■ Task instructions ■
Repeat exactly the lines from the start of the entries below through the line containing "(** The phandles". Omit the rest.

■ Supplied data ■
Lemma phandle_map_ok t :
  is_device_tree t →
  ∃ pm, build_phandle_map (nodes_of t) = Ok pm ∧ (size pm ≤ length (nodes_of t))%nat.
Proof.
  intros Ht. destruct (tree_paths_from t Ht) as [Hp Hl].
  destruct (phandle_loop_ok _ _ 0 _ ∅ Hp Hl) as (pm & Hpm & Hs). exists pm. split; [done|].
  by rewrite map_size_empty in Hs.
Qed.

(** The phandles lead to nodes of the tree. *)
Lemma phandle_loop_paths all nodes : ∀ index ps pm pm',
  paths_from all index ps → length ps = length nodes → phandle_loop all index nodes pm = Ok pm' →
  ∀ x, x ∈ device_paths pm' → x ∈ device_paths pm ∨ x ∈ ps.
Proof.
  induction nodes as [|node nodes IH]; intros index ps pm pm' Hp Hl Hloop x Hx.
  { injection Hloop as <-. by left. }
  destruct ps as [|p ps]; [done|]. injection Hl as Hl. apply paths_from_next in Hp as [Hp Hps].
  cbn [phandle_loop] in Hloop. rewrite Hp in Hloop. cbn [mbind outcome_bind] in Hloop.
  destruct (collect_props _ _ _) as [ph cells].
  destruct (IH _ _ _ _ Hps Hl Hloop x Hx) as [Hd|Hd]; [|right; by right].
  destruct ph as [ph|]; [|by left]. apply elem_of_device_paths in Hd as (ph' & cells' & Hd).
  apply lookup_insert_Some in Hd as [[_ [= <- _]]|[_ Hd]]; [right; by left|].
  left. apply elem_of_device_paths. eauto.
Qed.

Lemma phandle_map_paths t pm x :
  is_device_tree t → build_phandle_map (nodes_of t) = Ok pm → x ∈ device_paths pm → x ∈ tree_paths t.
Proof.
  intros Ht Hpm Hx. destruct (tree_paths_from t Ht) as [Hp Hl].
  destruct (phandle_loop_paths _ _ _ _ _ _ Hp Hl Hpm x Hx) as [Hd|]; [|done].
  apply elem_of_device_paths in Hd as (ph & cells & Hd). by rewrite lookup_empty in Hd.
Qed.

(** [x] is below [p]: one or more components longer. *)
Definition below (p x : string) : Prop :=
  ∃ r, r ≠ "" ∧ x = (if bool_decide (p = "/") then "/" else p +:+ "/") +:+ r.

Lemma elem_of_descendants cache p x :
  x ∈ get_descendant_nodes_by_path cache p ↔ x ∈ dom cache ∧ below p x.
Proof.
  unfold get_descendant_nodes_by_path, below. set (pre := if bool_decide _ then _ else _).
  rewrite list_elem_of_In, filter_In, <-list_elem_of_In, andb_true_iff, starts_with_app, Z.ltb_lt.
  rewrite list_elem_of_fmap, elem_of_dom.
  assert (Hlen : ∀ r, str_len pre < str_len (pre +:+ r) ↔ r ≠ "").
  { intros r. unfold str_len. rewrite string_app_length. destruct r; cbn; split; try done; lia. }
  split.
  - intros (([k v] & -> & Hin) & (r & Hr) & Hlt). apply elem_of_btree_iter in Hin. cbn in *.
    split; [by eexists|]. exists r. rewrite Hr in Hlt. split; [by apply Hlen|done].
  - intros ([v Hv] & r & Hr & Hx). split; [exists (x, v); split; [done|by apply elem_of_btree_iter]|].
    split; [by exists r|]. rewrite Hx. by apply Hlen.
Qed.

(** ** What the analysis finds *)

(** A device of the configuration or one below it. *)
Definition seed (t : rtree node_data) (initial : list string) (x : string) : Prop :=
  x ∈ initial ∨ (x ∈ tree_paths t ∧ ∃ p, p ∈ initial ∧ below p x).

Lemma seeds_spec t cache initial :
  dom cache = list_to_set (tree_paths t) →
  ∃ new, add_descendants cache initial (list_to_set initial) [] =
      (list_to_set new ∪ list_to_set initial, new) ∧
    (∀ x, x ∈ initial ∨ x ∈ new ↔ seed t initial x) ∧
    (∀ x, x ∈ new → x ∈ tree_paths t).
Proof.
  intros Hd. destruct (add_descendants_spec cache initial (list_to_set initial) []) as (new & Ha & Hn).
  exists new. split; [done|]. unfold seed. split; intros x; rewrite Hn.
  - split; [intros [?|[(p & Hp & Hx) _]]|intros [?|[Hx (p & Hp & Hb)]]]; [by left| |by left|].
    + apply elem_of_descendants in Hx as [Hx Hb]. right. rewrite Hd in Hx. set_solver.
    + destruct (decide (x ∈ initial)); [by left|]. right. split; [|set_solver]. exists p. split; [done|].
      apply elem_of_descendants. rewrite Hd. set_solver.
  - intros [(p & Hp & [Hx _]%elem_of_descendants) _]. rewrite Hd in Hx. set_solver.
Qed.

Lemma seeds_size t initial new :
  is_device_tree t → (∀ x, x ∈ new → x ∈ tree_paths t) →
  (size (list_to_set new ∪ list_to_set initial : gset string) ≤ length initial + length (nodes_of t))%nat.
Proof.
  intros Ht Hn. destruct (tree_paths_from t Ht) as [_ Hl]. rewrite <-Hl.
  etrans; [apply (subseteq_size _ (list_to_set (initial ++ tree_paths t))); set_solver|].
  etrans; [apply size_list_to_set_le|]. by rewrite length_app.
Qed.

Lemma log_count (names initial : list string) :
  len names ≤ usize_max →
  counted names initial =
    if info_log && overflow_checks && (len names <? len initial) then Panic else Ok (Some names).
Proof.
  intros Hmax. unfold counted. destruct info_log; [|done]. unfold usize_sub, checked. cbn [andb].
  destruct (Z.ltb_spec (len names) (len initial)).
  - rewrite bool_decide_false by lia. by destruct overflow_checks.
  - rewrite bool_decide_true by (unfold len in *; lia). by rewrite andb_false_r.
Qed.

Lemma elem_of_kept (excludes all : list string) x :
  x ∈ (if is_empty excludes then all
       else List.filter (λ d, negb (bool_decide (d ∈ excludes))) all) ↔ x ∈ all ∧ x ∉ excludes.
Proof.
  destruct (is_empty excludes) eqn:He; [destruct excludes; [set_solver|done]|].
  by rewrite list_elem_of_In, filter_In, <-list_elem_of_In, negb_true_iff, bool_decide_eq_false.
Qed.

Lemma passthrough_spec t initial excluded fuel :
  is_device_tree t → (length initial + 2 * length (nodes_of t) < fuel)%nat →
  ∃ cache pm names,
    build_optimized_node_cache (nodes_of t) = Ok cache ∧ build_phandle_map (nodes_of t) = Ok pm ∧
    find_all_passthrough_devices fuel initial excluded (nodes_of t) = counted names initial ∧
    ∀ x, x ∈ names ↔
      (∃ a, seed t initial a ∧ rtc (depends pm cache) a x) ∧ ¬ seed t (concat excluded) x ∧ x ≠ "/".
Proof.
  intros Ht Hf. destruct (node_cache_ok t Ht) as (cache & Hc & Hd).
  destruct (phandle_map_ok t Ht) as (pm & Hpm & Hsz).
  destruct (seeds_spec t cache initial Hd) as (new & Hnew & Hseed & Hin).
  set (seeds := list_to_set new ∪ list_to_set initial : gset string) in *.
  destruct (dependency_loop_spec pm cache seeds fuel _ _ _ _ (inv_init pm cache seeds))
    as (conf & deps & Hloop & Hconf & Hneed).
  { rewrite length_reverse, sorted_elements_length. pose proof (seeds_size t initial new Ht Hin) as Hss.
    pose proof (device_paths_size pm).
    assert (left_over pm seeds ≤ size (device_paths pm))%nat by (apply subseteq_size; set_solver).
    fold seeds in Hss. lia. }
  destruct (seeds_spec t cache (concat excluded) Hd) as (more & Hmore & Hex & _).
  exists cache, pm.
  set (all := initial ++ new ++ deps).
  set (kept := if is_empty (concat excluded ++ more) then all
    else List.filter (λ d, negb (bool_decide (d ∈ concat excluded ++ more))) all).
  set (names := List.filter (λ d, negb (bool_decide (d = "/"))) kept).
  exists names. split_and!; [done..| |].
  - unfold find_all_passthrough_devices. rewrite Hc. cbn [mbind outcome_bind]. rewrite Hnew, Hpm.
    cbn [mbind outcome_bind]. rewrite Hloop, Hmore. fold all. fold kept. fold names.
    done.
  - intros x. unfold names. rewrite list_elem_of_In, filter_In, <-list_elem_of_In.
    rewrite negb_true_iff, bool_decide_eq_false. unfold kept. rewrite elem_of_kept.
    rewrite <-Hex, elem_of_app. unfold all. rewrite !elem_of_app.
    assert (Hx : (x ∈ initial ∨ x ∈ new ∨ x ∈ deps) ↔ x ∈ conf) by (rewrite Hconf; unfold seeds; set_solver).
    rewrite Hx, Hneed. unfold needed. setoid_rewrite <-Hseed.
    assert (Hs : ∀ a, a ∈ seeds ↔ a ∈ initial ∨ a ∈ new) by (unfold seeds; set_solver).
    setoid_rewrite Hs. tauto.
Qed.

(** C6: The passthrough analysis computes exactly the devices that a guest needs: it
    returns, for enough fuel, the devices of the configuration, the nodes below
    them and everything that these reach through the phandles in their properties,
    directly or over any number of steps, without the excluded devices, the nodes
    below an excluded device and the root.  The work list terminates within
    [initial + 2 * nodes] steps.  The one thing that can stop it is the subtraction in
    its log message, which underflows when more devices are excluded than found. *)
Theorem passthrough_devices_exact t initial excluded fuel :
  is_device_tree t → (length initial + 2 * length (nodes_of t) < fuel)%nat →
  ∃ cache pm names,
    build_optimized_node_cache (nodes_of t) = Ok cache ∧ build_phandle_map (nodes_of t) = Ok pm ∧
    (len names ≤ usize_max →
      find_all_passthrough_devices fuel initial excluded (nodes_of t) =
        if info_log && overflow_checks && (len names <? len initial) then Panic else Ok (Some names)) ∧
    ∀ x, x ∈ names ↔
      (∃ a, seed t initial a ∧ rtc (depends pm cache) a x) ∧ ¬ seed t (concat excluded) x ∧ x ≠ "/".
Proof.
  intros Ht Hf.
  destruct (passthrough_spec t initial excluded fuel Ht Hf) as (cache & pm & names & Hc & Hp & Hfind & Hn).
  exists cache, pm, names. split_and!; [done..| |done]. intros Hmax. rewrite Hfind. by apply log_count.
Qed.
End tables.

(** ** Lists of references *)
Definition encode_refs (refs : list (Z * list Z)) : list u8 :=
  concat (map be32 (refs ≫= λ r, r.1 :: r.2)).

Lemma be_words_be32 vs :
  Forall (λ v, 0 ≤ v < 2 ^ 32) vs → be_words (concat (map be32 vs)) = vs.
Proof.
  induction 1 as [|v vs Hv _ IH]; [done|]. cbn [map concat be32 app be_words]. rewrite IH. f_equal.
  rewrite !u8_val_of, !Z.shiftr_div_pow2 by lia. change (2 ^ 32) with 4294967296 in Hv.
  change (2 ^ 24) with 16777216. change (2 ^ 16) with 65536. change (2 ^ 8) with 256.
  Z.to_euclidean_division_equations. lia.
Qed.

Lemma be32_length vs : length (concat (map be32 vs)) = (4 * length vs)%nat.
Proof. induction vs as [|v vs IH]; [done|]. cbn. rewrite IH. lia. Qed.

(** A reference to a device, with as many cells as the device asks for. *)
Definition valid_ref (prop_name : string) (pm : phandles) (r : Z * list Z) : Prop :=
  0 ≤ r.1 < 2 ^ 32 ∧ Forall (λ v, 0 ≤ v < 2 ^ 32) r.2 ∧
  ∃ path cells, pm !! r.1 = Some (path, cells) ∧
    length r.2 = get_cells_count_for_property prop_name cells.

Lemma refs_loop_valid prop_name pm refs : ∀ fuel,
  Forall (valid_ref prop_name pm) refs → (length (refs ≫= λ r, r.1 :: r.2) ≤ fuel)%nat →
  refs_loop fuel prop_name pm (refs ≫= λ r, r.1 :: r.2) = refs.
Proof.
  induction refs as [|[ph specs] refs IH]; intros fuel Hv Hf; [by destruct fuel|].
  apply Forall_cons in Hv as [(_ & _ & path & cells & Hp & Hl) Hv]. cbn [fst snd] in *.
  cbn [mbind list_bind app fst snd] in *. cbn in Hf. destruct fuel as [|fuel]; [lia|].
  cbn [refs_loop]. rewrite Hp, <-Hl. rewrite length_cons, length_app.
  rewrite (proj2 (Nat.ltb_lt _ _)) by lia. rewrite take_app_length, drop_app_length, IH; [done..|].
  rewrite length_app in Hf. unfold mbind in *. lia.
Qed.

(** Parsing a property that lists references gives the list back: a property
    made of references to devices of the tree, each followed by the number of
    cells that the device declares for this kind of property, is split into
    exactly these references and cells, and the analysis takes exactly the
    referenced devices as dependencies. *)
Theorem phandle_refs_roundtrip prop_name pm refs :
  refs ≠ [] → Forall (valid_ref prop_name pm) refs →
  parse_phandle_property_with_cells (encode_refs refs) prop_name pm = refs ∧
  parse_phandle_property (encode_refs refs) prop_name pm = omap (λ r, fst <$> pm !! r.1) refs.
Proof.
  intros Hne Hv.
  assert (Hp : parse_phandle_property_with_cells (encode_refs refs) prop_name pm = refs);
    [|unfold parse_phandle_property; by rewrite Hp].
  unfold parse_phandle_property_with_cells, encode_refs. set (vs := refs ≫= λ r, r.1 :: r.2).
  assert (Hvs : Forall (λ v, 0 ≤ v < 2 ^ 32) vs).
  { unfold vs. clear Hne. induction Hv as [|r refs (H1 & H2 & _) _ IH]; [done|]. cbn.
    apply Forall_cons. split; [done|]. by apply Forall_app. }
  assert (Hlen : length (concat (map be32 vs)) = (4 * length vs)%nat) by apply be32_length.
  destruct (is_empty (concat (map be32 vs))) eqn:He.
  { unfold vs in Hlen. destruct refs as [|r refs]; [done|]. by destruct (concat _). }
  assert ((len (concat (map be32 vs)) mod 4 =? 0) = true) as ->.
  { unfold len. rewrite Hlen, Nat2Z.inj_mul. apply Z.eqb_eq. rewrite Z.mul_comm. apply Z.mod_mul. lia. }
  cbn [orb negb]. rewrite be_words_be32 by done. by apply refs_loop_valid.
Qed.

■ Response box ■
Lemma phandle_map_ok t :
  is_device_tree t →
  ∃ pm, build_phandle_map (nodes_of t) = Ok pm ∧ (size pm ≤ length (nodes_of t))%nat.
Proof.
  intros Ht. destruct (tree_paths_from t Ht) as [Hp Hl].
  destruct (phandle_loop_ok _ _ 0 _ ∅ Hp Hl) as (pm & Hpm & Hs). exists pm. split; [done|].
  by rewrite map_size_empty in Hs.
Qed.

(** The phandles lead to nodes of the tree. *)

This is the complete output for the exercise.